В течение всей сессии 1864 года внимание страны было приковано к вопросу о том, должна ли Англия принимать участие в войне между Германией и Данией или нет. За неделю до того, как наступило время министру объявить решение кабинета, стало очевидно, что общественное мнение в главных центрах Англии решительно склоняется к невмешательству. Некоторые из самых стойких сторонников правительства в парламенте прямо заявили партийным кнутам, что если будет предложена война против Германии, они проголосуют против нее. Кабинет собрался. Пальмерстон и лорд Рассел выступали за войну, даже если это будет война в одиночку. Они получили небольшую поддержку. Королева была решительно против них. Они сокрушались друг перед другом по поводу робости своих коллегов и наполовину с грустью противопоставляли удобные нули, наполнявшие кабинеты Питта и Пила, числу способных людей с независимыми мнениями в их собственной администрации. Премьер-министр, как я слышал от очевидца, держал голову опущенной, пока шло обсуждение, а затем, наконец подняв взгляд, нейтральным голосом произнес: «Я полагаю, кабинет против войны».

May 7, '64.—Cabinet. The war “party” as it might be called—Lord Palmerston, Lord Russell, Lord Stanley of Alderley, and the chancellor (Lord Westbury). All went well. June 11.—Cabinet. Very stiff on the Danish question, but went well. June 24.—Cabinet. A grave issue well discussed. June 25.—Cabinet. We divided, and came to a tolerable, not the best, conclusion.

Кажется почти невероятным, что кабинет разумных людей мог в течение десяти минут обсуждать вопрос о войне с Пруссией и Австрией, когда они знали, что двадцать тысяч человек — это крупнейшая сила, которую мы могли выставить в поле с началом войны, хотя умеренные подкрепления и могли бы прибыть по мере развития событий — впрочем, не без опасного обнажения Индии, где воспоминания о мятеже были еще свежи. Император французов фактически имел веские основания опасаться, что его снова бросят на произвол судьбы, как он полагал, его уже бросали ранее во время его попыток помочь Польше. Ваше вмешательство, говорил он Англии, будет военно-морским; нам же, возможно, придется воевать на суше с сорокамиллионным народом, и мы не станем вмешиваться, если вы не обязаетесь послать войска. Расчленение Дании считалось отвратительным делом, но локализация войны была по крайней мере ограничением сопутствующих ей зол.

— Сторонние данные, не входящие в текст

(** * utility-types: the type-level utilities of [src/mapped-types.ts]

    The repository consists of type aliases only.  Each alias is a function
    from types to types, evaluated by the TypeScript checker.  This file
    embeds a universe of types, the checker operations the aliases are
    composed of (union construction, distribution of conditional types,
    [keyof], indexed access, homomorphic mapped types, intersection), and
    then the aliases themselves, one definition per alias, named as in the
    source.

    The universe: [undefined], [null], the primitives, string, number and
    boolean literals, function types, the interface [Function], arrays and
    readonly arrays, promises, object types with named properties and their
    [readonly] and [?] modifiers, unions (with [never] the empty union) and
    intersections.  It has no [any], [unknown] or [void], no tuples, no index
    signatures and no number or symbol keys, and it does not list the members
    that arrays, functions and promises take from the standard library.  An
    interface that extends an array type and declares nothing of its own
    ([_DeepReadonlyArray]) is the intersection of that array type with the
    empty object type: it has the elements of the array type but is not
    the global [Array] or [ReadonlyArray].  A
    test of the source against a pattern with [any] in it
    ([T extends any[]], [T extends Promise<any>], ...) is a predicate of its
    own.  Strict null checks are on. *)

From Stdlib Require Import List String Bool ZArith Lia Arith PeanoNat Permutation.
Import ListNotations.
Open Scope string_scope.
Open Scope list_scope.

Cabinet And Non-Intervention

Затем последовала громкая парламентская дебата (4 июля) по предложению мистера Дизраэли «выразить Ее Величеству наше великое сожаление в том, что в то время как курс, проводимый правительством, не сумел отстоять их объявленную политику поддержания независимости и целостности Дании, он снизил справедливое влияние этой страны в советах Европы и тем самым уменьшил гарантии мира». Кобден довольно беспристрастно попрекал обе передние скамьи двусмысленным и позорнейшим положением, в которое их политика привела страну, когда они подзадорили малую державу воевать с двумя великими, а затем сразу же бросили ее выбираться из беды как получится. Правительство было спасено лишь благодаря апелляции Пальмерстона к его финансовым триумфам — тем самым триумфам, достижение которых он сам же сделал максимально трудным. Призыв был неуместным, но он оказался решающим, и министры избежали отнюдь незаслуженного осуждения по конкретному вопросу большинством в восемнадцать голосов. Манчестерцы согласились помочь такому исходу, поскольку, по словам Кобдена, они были убеждены, что в пагубной политике непрекращающегося вмешательства наконец произошел перелом. Доводы мистера Дизраэли были просты, но излагать простые аргументы, когда их разъяснение требует тщательного отбора из объширных синих книг, зачастую тяжело, и оратор был долог и излишне подробен. Волнение аудитории, всё время сознававшей, что над министерством нависла реальная опасность, вспыхнуло с новой силой, когда Дизраэли сел и поднялся Гладстон. Личное соперничество сильных противников придает спорам драматические элементы. Лорд Пальмерстон заранее писал мистеру Гладстону: «Нам понадобится тяжелое орудие, чтобы идти вслед за Дизраэли. Будете ли вы готовы выступить за ним?»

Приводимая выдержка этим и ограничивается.